Monday, November 1, 2010

The current state of the "green" stock market

Solar, wind and wave power are the future of energy

The upcoming elections, recent earnings reports, continued economic unrest and Prop23 in California have not been kind to my “green” stock portfolio. The past two weeks have seen pullbacks in several sectors even though the DOW and NASDAQ continue to see very slight gains on most days. I do not see a Republican majority in congress and/or the Senate doing “green” share prices much good but am not yet convinced that will happen.

Solar shares have taken a big hit across the board. A few seemed to be shaking it off and recovering last week but have since stalled again. I am predicting at least three to four weeks to start approaching the October 15 levels again. A Republican majority and passage of Prop 23 could make that a much longer road.

Mining stocks, and rare earth/lithium miners in particular, are also down and consolidating. These stocks should bounce back quickly as Chinese export concerns remain high along with high demand. If the overall market starts to falter, silver and gold miners should benefit most.

Water treatment and infrastructure shares barely stumbled and are already nearly recovered. The major players, such as Calgon Carbon(CCC), Veolia Environment(VE), Consolidated Water(CWCO) and Watts Water Technologies(WTS) should do well. Consolidated has had a bad year but seems to have turned around. Calgon and Watts are performing strongly.

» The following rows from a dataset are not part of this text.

(* ===== verification/Prelude.v ===== *)
(** * tRPC-Agent-Service: a verified model of the service core

    The service (Python, [src/trpc_service]) runs conversational agents for many
    tenants.  A provider message enters through a channel adapter, is bound to a
    tenant and a session ([runtime.py]), accepted once into a durable mailbox of
    that session ([storage/mailbox.py], [storage/memory.py]) and announced on a
    Redis stream ([queue/session_ready.py]).  A worker, [SessionWorkerConsumer] of
    [queue/session_worker_consumer.py], receives the announcement, claims the session
    under a fenced lease, acknowledges the announcement and executes the turn;
    tools the agent calls pass governance, confirmation and an execution ledger
    ([tool/]).  Committing the turn writes events and replies atomically; an
    outbox dispatcher ([queue/dispatcher.py]) and a channel dispatcher
    ([channels/dispatcher.py]) deliver the replies to the providers through a
    ledger of attempts.  Administrators change tenants, bindings and
    configurations through the control plane ([tenant/control.py]).  A tenant moves
    from Redis to PostgreSQL through a migration ([storage/migration.py]): a guard
    leases the tenant to one process and bars other writers, a coordinator runs the
    phases, a source pages through the projections of [storage/redis_projection.py].
    While PostgreSQL is unavailable, accepted callbacks wait encrypted in a Redis stream
    ([queue/emergency.py]) from which a drainer replays them.

    ** How the code is modelled

    Operations are functions in a state monad with exceptions, [M] below: a raised
    exception keeps the mutations made before it, as in Python.  [datetime.now]
    and [uuid4] read streams that the environment ([Env]) fixes; [UniqueIds] is
    the one assumption on them, that identifiers do not repeat.  Timestamps are
    microseconds since the epoch, Python integers are [Z], dictionaries are
    [gmap]s, or insertion-ordered association lists ([odict]) where the code
    observes the order.  Methods that hold an [asyncio] lock run without
    interleaving; concurrency between calls is an arbitrary sequence of calls,
    and inside the session worker and the agent worker an explicit interleaving of
    their coroutines.  The calls of binding leases are sequences of steps ([async]) that
    the calls of other processes may interrupt.
    Every loop of the model is structural recursion over data or over a counter the
    code itself has, except the page loops of the migration coordinator, whose fuel
    is one page for every record a migration may have and one more ([page_fuel]),
    and the binary search of a cursor, whose fuel is the number of keys: theorems
    show that neither runs out.  The code retries a busy version 1 delivery without a
    bound; the model has one round of fuel per retry, and as many as the session is busy
    are enough.  Every operation is total.

    ** Files

    - [Prelude]: exceptions, the monad, its weakest-precondition rules and the
      preservation rules ([wp], [preserves]), dictionaries, record update.
    - [Datetime], [PyText], [Base64], [JsonText]: [datetime.isoformat] and its reader,
      [int], [str], [replace], [sorted] and UTF-8 as Python defines them, base64 both
      ways, and JSON arrays of strings.
    - [Tenant], [TenantRules], [Models]: the records of [tenant/models.py],
      [storage/models.py] and [channels/envelopes.py], with their validators.
    - [Mailbox]: [InMemorySessionMailboxStore], every method.  [MailboxInv] is its
      invariant, [MailboxSpec] the abstract first-in first-out queue it refines,
      [MailboxThms] the theorems.
    - [PgMailbox], [PgMailboxInv], [PgMailboxThms]: [PostgresSessionMailboxStore], its
      SQL as transactions over the tables of migration 0008.
    - [Repository], [RepositoryInv], [RepositoryThms]: [InMemoryRuntimeRepository],
      which embeds a mailbox store.
    - [Delivery]: the contract between repository and dispatchers, a class of
      operations with laws, and the proof that the repository satisfies it.
      [ChannelDispatcher], [ChannelDispatcherThms], [OutboxDispatcher] are proved
      against the class.  [PgDelivery], [PgDeliveryThms]: the outbox and delivery
      ledger of [PostgresRuntimeRepository], a second instance of the class.
    - [Tools], [ToolsThms]: confirmation tokens, governance and execution ledger.
    - [PgTools], [PgToolsThms]: the ledgers of [tool/postgres.py] as transactions over
      their tables, and [ToolExecutor] over them.
    - [Runtime], [RuntimeThms]: session identifiers, rollout, [TenantRuntime].
    - [Control], [ControlThms]: the transactions of the control plane.
    - [SessionReady], [SessionReadyThms]: the wake-up codec, queue and reclaimer.
    - [ReadyOutbox]: [SessionReadyOutboxQueue], from the outbox to that queue.
    - [SessionWorker], [SessionWorkerThms]: the worker's loops, tasks and permits.
    - [AgentWorker], [AgentWorkerThms]: [AgentWorker] of [agent/worker.py], proved
      against the class [TurnRepository]; the in-memory repository is an instance.
    - [PgSweeps], [PgSweepsInv], [PgSweepsThms]: the three recovery sweeps, functions of
      the database in migrations 0008 and 0011, over the tables of the repository.
    - [PgTurns], [PgTurnsInv], [PgTurnsThms]: acceptance, claims, turns, sessions and
      snapshots of [PostgresRuntimeRepository], over the mailbox of [PgMailbox] and the
      outbox of [PgDelivery]: a second instance of [TurnRepository].
    - [PgBinding], [PgBindingInv], [PgBindingThms]: [PostgresBindingLease], the owner of a
      WeCom connection, over sessions and advisory locks of the database; a logic for calls
      that others interrupt, and a fleet of processes.
    - [Streams], [WorkerConsumer], [WorkerConsumerThms]: the version 1 stream and its
      worker, [queue/redis_streams.py] and [queue/worker_consumer.py].
    - [Projection], [ProjectionThms]: [RedisProjectionStore] with its script.
    - [MigrationGuard], [MigrationGuardThms]: [PostgresMigrationGuard] and the fenced
      transaction of the target over the tables of migrations 0007 and 0013.
    - [Migration], [MigrationThms]: [MigrationCoordinator], proved against classes for
      source, target, checkpoint store and guard ([MigrationWorld], [MigrationLaws]).
    - [MigrationCheckpoints]: [PostgresMigrationCheckpointStore], a refinement of the
      in-memory store.
    - [MigrationSource], [MigrationSourceThms]: [RedisMigrationSource], its discovery, cursors,
      pages and canonical payloads.
    - [Emergency], [EmergencyThms]: the encrypted emergency stream and its drainer.

    ** What the theorems show

    - [MailboxThms] (C1): a session's messages are committed in order and exactly once
      (a refinement of [MailboxSpec]).  Further theorems: every reachable mailbox is well
      formed, stale leases are fenced, leases are exclusive
      until they expire, retries redeliver, a queued mailbox has one wake-up.
    - [PgMailboxThms] (C2): the PostgreSQL store replays a wake-up that was lost.  Besides,
      the calls of the store refine the same queue, superseded leases are fenced, the tables
      stay well formed, and an owned commit is never refused.
    - [PgTurnsThms] (C3-C9): along every run of the PostgreSQL repository, its sweeps
      included, what a session answers follows its acceptance log; a committed turn is final; superseded leases are
      fenced; a claimed turn can be committed; a commit is what the next snapshot reads; a
      provider message is accepted once; histories have no gaps and only events of
      committed turns.
    - [PgSweepsThms] (C10): recovery frees the mailboxes whose lease has expired, and leaves
      the sessions alone that are being executed.
    - [RepositoryThms] (C11): the repository's invariant.  Besides, a delivery that ended is
      never sent again; acceptance is idempotent; commits are fenced and atomic.
    - [ChannelDispatcherThms], [OutboxDispatcher] (C12, C14): provider calls are
      isolated by tenant, an unknown outcome is ambiguous.  Besides, delays are bounded,
      and a cycle loses nothing.
    - [PgDeliveryThms] (C13): the same of the PostgreSQL repository, which records
      a result only for the attempt being sent, except for replays by an administrator.
    - [ToolsThms] (C15-C16): one-time scoped confirmations along any calls, sound governance
      (an audit sink that fails leaves a charge behind).  Besides,
      tools that are not idempotent are called once.
    - [PgToolsThms] (C17-C20): the same of the PostgreSQL ledger, under concurrent
      workers; a call is fenced by the lease of its turn; a retry of a failed call that
      is idempotent is refused by the ledger; budgets are never exceeded.
    - [PgBindingThms] (C21-C23): a binding has one owner among any number of processes that
      interleave, lose sessions and die; its evidence is a legal history; a lost owner is
      replaced.
    - [RuntimeThms] (C24): tenant isolation of acceptance; session identifiers and
      rollout besides.
    - [ControlThms] (C25): idempotent writes.  Besides, no lost update and well-formed
      configuration revisions.
    - [SessionReadyThms], [ReadyOutbox] (C26-C27): delete only after ack; a wake-up
      reaches a worker as the mailbox wrote it, and nothing else of its record does.
    - [SessionWorkerThms] (C28-C29): bounded concurrency, whose permits are accounted for (a
      loop that is cancelled while it takes a permit can lose it), and the claim, acknowledge,
      execute protocol.
    - [AgentWorkerThms] (C30-C31): a claimed turn ends in one commit, release or lost
      lease, in any interleaving with its heartbeat; the worker commits under the newest
      lease it was given; every lease it uses has the fence of the one it was given.
    - [MigrationThms] (C32-C33): no cutover before everything was copied, along any
      sequence of runs; every run ends.
    - [MigrationGuardThms] (C34): superseded leases are fenced; besides, the preflight
      has no race.
    - [MigrationSourceThms] (C35-C37): paging through a source enumerates what it discovered
      once; cursors; canonical sessions.  Besides, discovery does not depend on the order of Redis,
      pipelined reads agree with single ones, and keys name their tenant.
    - [MigrationCheckpoints]: the checkpoint table refines the store in memory.
      [ProjectionThms]: projections only advance, and are read back.
    - [EmergencyThms] (C38-C39): the drainer removes only entries that the repository has, or
      lacks the configuration of, or that cannot be read, and accepts
      only authentic callbacks; entries survive a key rotation.
    - [WorkerConsumerThms] (C40): a version 1 delivery is acknowledged only when it
      is done and owned.  Besides, a busy one is retried until it is, the loop is bounded,
      a record is published once and only the owner of an entry refreshes it.

    ** Parameters

    Code that is not part of the repository is an argument with the documented
    behaviour it is used for: pydantic's envelope printer and parser
    ([EnvelopeDump], [EnvelopeCodec]), the provider clients ([Provider]), the
    message queue ([Queue]), the Redis server ([Redis], whose answers may depend
    on every earlier command), the signature, digest and hash primitives
    ([TokenCodec], [ArgumentsHash], [KeyedHash], [Mac], [Checksum]), the safety
    scanner ([Guard]), the sink of audit records ([AuditSink]), float multiplication and the rounding of a decimal column
    ([FloatMul], [Numeric]), trace context ([Tracing]), URL parsing
    ([UrlLibrary]), and the readings of [int], [UUID] and [fromisoformat] of text
    in scripts and formats the code does not write ([UnicodeInt], [UuidText],
    [IsoReader], [UnicodeDecimal], [JsonReader]), JSON and the conversions of its
    values ([Json], [PyConversions]), Lua's comparison of numerals ([Lua]), the
    record digests ([MigrationHash]), the Redis client of the source
    ([RedisMigrationClient]), the schedule of the heartbeat ([Schedule]), AES-GCM
    ([Aead]), the printer and parser of callbacks ([PreparedCodec]) and of version 1
    payloads ([QueueJson]), the commands of Lua scripts ([Scripts]), how the waits of
    a version 1 delivery end ([Deliveries]), the digest of a confirmation token
    ([TokenHash]), the date of a timestamp ([Calendar]), the turn identifier of a
    tool call ([TurnUuid]), SHA-256 ([Sha256]), the hash of a lock name ([AdvisoryHash]) and what asyncpg sends for a text where a
    statement has a [uuid] parameter ([PgUuid]).

    ** Not modelled

    The SQL of the migration target, which imports rows into the tables of the repository,
    and the production migration control; [list_bindings] and
    [get_config] of the PostgreSQL repository ([storage/postgres.py]); the envelope
    validators.
    The shutdown of the version 1 loop, its serial form and the timer of its heartbeat.
    The SDK agent, the services and the media preparation an agent worker calls are
    arguments of its model.  Channel adapters, artifact and vector services, the web layer
    and the command line are network input and output; logging, metrics, tracing and
    fault checkpoints do not change the state the theorems are about. *)

From stdpp Require Export base tactics option list gmap strings pretty.
From Stdlib Require Export ZArith Lia.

Battery technology companies remain steady performers and could start to surge at any time. Demand will grow with increasing market penetration by electric vehicles and commercial solar/wind power installations. New research breakthroughs could put a company into leadership position quickly.

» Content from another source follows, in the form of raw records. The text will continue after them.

(* ===== verification/Base64.v ===== *)
(** * Base64

    [base64.urlsafe_b64encode], whose padding the code strips, and
    [base64.urlsafe_b64decode], which is lenient: it skips characters outside the
    alphabet, accepts both spellings of 62 and 63, and stops at the padding. *)

From S2P Require Import Prelude Datetime PyText.
From Stdlib Require Import Ascii.
#[local] Open Scope Z_scope.

(** ** Encoding *)

(** [base64.urlsafe_b64encode(digest).rstrip(b"=")] *)
Definition b64_alphabet : string :=
  "ABCDEFGHIJKLMNOPQRSTUVWXYZabcdefghijklmnopqrstuvwxyz0123456789-_".

Definition b64_char (i : Z) : ascii :=
  default "A"%char (String.get (Z.to_nat i) b64_alphabet).

Fixpoint b64 (bytes : list Z) : string :=
  match bytes with
  | a :: b :: c :: rest =>
    String (b64_char (Z.shiftr a 2))
      (String (b64_char (Z.lor (Z.shiftl (Z.land a 3) 4) (Z.shiftr b 4)))
        (String (b64_char (Z.lor (Z.shiftl (Z.land b 15) 2) (Z.shiftr c 6)))
          (String (b64_char (Z.land c 63)) (b64 rest))))
  | [a; b] =>
    String (b64_char (Z.shiftr a 2))
      (String (b64_char (Z.lor (Z.shiftl (Z.land a 3) 4) (Z.shiftr b 4)))
        (String (b64_char (Z.shiftl (Z.land b 15) 2)) EmptyString))
  | [a] =>
    String (b64_char (Z.shiftr a 2)) (String (b64_char (Z.shiftl (Z.land a 3) 4)) EmptyString)
  | [] => EmptyString
  end.

(** The bytes of a text. *)
Fixpoint str_bytes (s : string) : list Z :=
  match s with
  | EmptyString => []
  | String c rest => code c :: str_bytes rest
  end.

Definition bytes_str (bytes : list Z) : string :=
  foldr (fun b s => String (ascii_of_N (Z.to_N b)) s) EmptyString bytes.

(** ** Decoding *)

(** The value of a character; [-] and [_] are translated to [+] and [/]. *)
Definition b64_value (c : ascii) : option Z :=
  if byte_in 65 90 c then Some (code c - 65)
  else if byte_in 97 122 c then Some (code c - 71)
  else if byte_in 48 57 c then Some (code c + 4)
  else if Ascii.eqb c "+" || Ascii.eqb c "-" then Some 62
  else if Ascii.eqb c "/" || Ascii.eqb c "_" then Some 63
  else None.

(** [binascii.a2b_base64] outside strict mode: [quad_pos] characters of a group were
    read, [left] holds the bits that are not yet in a byte, [pads] the padding seen. *)
Fixpoint a2b (quad_pos : nat) (left : Z) (pads : nat) (s : string) : option (list Z) :=
  match s with
  | EmptyString => if (quad_pos =? 0)%nat then Some [] else None
  | String c rest =>
    if Ascii.eqb c "=" then
      if (2 <=? quad_pos)%nat then
        if (4 <=? quad_pos + S pads)%nat then Some [] else a2b quad_pos left (S pads) rest
      else a2b quad_pos left pads rest
    else
      match b64_value c with
      | None => a2b quad_pos left pads rest
      | Some v =>
        match quad_pos with
        | 0%nat => a2b 1 v 0 rest
        | 1%nat => cons (Z.lor (Z.shiftl left 2) (Z.shiftr v 4)) <$> a2b 2 (Z.land v 15) 0 rest
        | 2%nat => cons (Z.lor (Z.shiftl left 4) (Z.shiftr v 2)) <$> a2b 3 (Z.land v 3) 0 rest
        | _ => cons (Z.lor (Z.shiftl left 6) v) <$> a2b 0 0 0 rest
        end
      end
  end.

(** [base64.urlsafe_b64decode(text)]: [None] is one of its [ValueError]s. *)
Definition urlsafe_b64decode (text : string) : option (list Z) :=
  if is_ascii text then a2b 0 0 0 text else None.

Fixpoint repeat_char (n : nat) (c : ascii) : string :=
  match n with O => EmptyString | S n => String c (repeat_char n c) end.

(** [text + "=" * (-len(text) % 4)]. *)
Definition b64_pad (text : string) : string :=
  (text +:+ repeat_char (Z.to_nat ((- char_len text) mod 4)) "="%char)%string.

(** ** The round trip *)

Abbreviation byte a := (0 <= a < 256).

Lemma str_bytes_byte s : Forall (fun b => byte b) (str_bytes s).
Proof.
  induction s as [|c s IH]; constructor; [|done]. unfold code. pose proof (N_ascii_bounded c). lia.
Qed.

Lemma bytes_str_bytes s : bytes_str (str_bytes s) = s.
Proof.
  induction s as [|c s IH]; [done|]. simpl. unfold code. rewrite N2Z.id, ascii_N_embedding. by f_equal.
Qed.

Lemma b64_char_spec i : 0 <= i < 64 ->
  b64_value (b64_char i) = Some i /\ Ascii.eqb (b64_char i) "=" = false /\ byte_in 0 127 (b64_char i) = true /\
  Ascii.eqb (b64_char i) "." = false /\ cont (b64_char i) = false.
Proof.
  intros Hi. set (ok := fun i => bool_decide (b64_value (b64_char i) = Some i) && negb (Ascii.eqb (b64_char i) "=") &&
    byte_in 0 127 (b64_char i) && negb (Ascii.eqb (b64_char i) ".") && negb (cont (b64_char i))).
  assert (Hok : ok i = true) by (apply (range_forall ok 64); [vm_compute; reflexivity|lia]).
  unfold ok in Hok. bool_prop. done.
Qed.

Lemma append_cons c s t : (String c s +:+ t)%string = String c (s +:+ t)%string.
Proof. done. Qed.

Lemma append_nil t : (EmptyString +:+ t)%string = t.
Proof. done. Qed.

Lemma a2b_char i q left pads rest : 0 <= i < 64 ->
  a2b q left pads (String (b64_char i) rest) =
  match q with
  | 0%nat => a2b 1 i 0 rest
  | 1%nat => cons (Z.lor (Z.shiftl left 2) (Z.shiftr i 4)) <$> a2b 2 (Z.land i 15) 0 rest
  | 2%nat => cons (Z.lor (Z.shiftl left 4) (Z.shiftr i 2)) <$> a2b 3 (Z.land i 3) 0 rest
  | _ => cons (Z.lor (Z.shiftl left 6) i) <$> a2b 0 0 0 rest
  end.
Proof. intros Hi. destruct (b64_char_spec i Hi) as (Hv & He & _). cbn [a2b]. by rewrite He, Hv. Qed.

(** The groups of two neighbouring bytes, and what the decoder makes of them. *)
Definition high_group (a b : Z) : Z := Z.lor (Z.shiftl (Z.land a 3) 4) (Z.shiftr b 4).
Definition low_group (a b : Z) : Z := Z.lor (Z.shiftl (Z.land a 15) 2) (Z.shiftr b 6).

Definition groups_ok (a b : Z) : bool :=
  (0 <=? Z.shiftr a 2) && (Z.shiftr a 2 <? 64) && (0 <=? Z.land a 63) && (Z.land a 63 <? 64) &&
  (0 <=? high_group a b) && (high_group a b <? 64) && (0 <=? low_group a b) && (low_group a b <? 64) &&
  (Z.lor (Z.shiftl (Z.shiftr a 2) 2) (Z.shiftr (high_group a b) 4) =? a) &&
  (Z.land (high_group a b) 15 =? Z.shiftr b 4) &&
  (Z.lor (Z.shiftl (Z.shiftr a 4) 4) (Z.shiftr (low_group a b) 2) =? a) &&
  (Z.land (low_group a b) 3 =? Z.shiftr b 6) &&
  (Z.lor (Z.shiftl (Z.shiftr a 6) 6) (Z.land a 63) =? a).

Lemma groups_all a b : byte a -> byte b -> groups_ok a b = true.
Proof.
  intros Ha Hb. apply (range_forall (fun b => groups_ok a b) 256); [|lia].
  apply (range_forall (fun a => forallb (fun b => groups_ok a b) (Z.of_nat <$> seq 0 256)) 256); [|lia].
  vm_compute. reflexivity.
Qed.

Record groups (a b : Z) : Prop := {
  g_1 : 0 <= Z.shiftr a 2 < 64;
  g_4 : 0 <= Z.land a 63 < 64;
  g_2 : 0 <= high_group a b < 64;
  g_3 : 0 <= low_group a b < 64;
  g_first : Z.lor (Z.shiftl (Z.shiftr a 2) 2) (Z.shiftr (high_group a b) 4) = a;
  g_high : Z.land (high_group a b) 15 = Z.shiftr b 4;
  g_second : Z.lor (Z.shiftl (Z.shiftr a 4) 4) (Z.shiftr (low_group a b) 2) = a;
  g_low : Z.land (low_group a b) 3 = Z.shiftr b 6;
  g_third : Z.lor (Z.shiftl (Z.shiftr a 6) 6) (Z.land a 63) = a;
}.

Lemma groups_of a b : byte a -> byte b -> groups a b.
Proof.
  intros Ha Hb. pose proof (groups_all a b Ha Hb) as Hg. unfold groups_ok in Hg. bool_prop. by split.
Qed.

(** A last group of one or two bytes is a full group with zero bytes. *)
Lemma high_group_last a : Z.shiftl (Z.land a 3) 4 = high_group a 0.
Proof. unfold high_group. by rewrite Z.shiftr_0_l, Z.lor_0_r. Qed.

Lemma low_group_last a : Z.shiftl (Z.land a 15) 2 = low_group a 0.
Proof. unfold low_group. by rewrite Z.shiftr_0_l, Z.lor_0_r. Qed.

(** Text whose length is that of [bytes] without padding, with the padding the decoder
    is given. *)
Definition padding (n : nat) : string := repeat_char (Z.to_nat ((- Z.of_nat n) mod 4)) "="%char.

Lemma padding_4 n : padding (S (S (S (S n)))) = padding n.
Proof. unfold padding. do 2 f_equal. Z.div_mod_to_equations. lia. Qed.

Lemma a2b_b64 l : Forall (fun b => byte b) l -> a2b 0 0 0 (b64 l +:+ padding (String.length (b64 l))) = Some l.
Proof.
  induction l as [l IH] using (induction_ltof1 _ (@length Z)). unfold ltof in IH. intros Hl.
  destruct l as [|a [|b [|c l]]]; repeat match goal with H : Forall _ (_ :: _) |- _ => apply Forall_cons in H as [? H] end;
    cbn [b64 String.length]; rewrite ?append_cons, ?append_nil.
  - done.
  - destruct (groups_of a 0) as []; [done|lia|]. rewrite high_group_last, !a2b_char by done.
    cbn -[Z.lor Z.shiftl Z.shiftr Z.land high_group low_group]. by rewrite g_first0.
  - destruct (groups_of a b) as []; [done..|]. destruct (groups_of b 0) as []; [done|lia|].
    rewrite low_group_last. fold (high_group a b). rewrite !a2b_char by done. rewrite g_high0.
    cbn -[Z.lor Z.shiftl Z.shiftr Z.land high_group low_group]. by rewrite g_first0, g_second1.
  - destruct (groups_of a b) as []; [done..|]. destruct (groups_of b c) as []; [done..|].
    destruct (groups_of c 0) as []; [done|lia|]. fold (high_group a b) (low_group b c). rewrite padding_4.
    rewrite !a2b_char by done. rewrite g_high0, g_low1, g_first0, g_second1, g_third2, IH; [done|simpl; lia|done].
Qed.

(** Properties of every character of the encoding. *)
Lemma b64_all (f : ascii -> bool) l :
  (forall i, 0 <= i < 64 -> f (b64_char i) = true) -> Forall (fun b => byte b) l -> string_all f (b64 l) = true.
Proof.
  intros Hf. induction l as [l IH] using (induction_ltof1 _ (@length Z)). unfold ltof in IH. intros Hl.
  destruct l as [|a [|b [|c l]]]; repeat match goal with H : Forall _ (_ :: _) |- _ => apply Forall_cons in H as [? H] end;
    cbn [b64 string_all].
  - done.
  - destruct (groups_of a 0) as []; [done|lia|]. rewrite high_group_last, !Hf by done. done.
  - destruct (groups_of a b) as []; [done..|]. destruct (groups_of b 0) as []; [done|lia|].
    rewrite low_group_last. fold (high_group a b). rewrite !Hf by done. done.
  - destruct (groups_of a b) as []; [done..|]. destruct (groups_of b c) as []; [done..|].
    destruct (groups_of c 0) as []; [done|lia|]. fold (high_group a b) (low_group b c).
    rewrite !Hf by done. apply IH; [simpl; lia|done].
Qed.

Lemma b64_ascii l : Forall (fun b => byte b) l -> is_ascii (b64 l) = true.
Proof. apply b64_all. intros i Hi. by destruct (b64_char_spec i Hi) as (_ & _ & ? & _). Qed.

Lemma char_len_plain s : string_all (fun c => negb (cont c)) s = true -> char_len s = Z.of_nat (String.length s).
Proof.
  induction s as [|c s IH]; [done|]. cbn [string_all char_len String.length]. intros [Hc Hs]%andb_true_iff.
  destruct (cont c); [done|]. rewrite IH by done. lia.
Qed.

Lemma padding_ascii n : is_ascii (repeat_char n "="%char) = true.
Proof. by induction n. Qed.

(** Decoding the padded encoding gives the bytes back. *)
Lemma b64decode_b64 l : Forall (fun b => byte b) l -> urlsafe_b64decode (b64_pad (b64 l)) = Some l.
Proof.
  intros Hl. unfold urlsafe_b64decode, b64_pad. rewrite char_len_plain.
  - unfold is_ascii. rewrite string_all_app. fold is_ascii. rewrite b64_ascii, padding_ascii by done. by apply a2b_b64.
  - apply b64_all; [|done]. intros i Hi. destruct (b64_char_spec i Hi) as (_ & _ & _ & _ & ->). done.
Qed.

Lemma b64_inj l l' : Forall (fun b => byte b) l -> Forall (fun b => byte b) l' -> b64 l = b64 l' -> l = l'.
Proof. intros Hl Hl' E. pose proof (b64decode_b64 l Hl) as H. rewrite E, b64decode_b64 in H by done. congruence. Qed.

Most of the maritime shipping companies, particularly those based in Greece, saw a slight pullback last week. Continuing weakness of orders, rising fuel costs and Greek economic uncertainty remain issues for these stocks. Nevertheless, goods still need to be moved, international trade continues and I remain bullish on maritime shipping as the cheapest way of getting large amounts of product from here to there.

Wind power company shares are mostly flat. Even with increased demand, especially overseas, this is not likely to change anytime soon. Wind is just not glamorous enough for most investors and does not have as much perceived potential for use on individual homes or commercial buildings.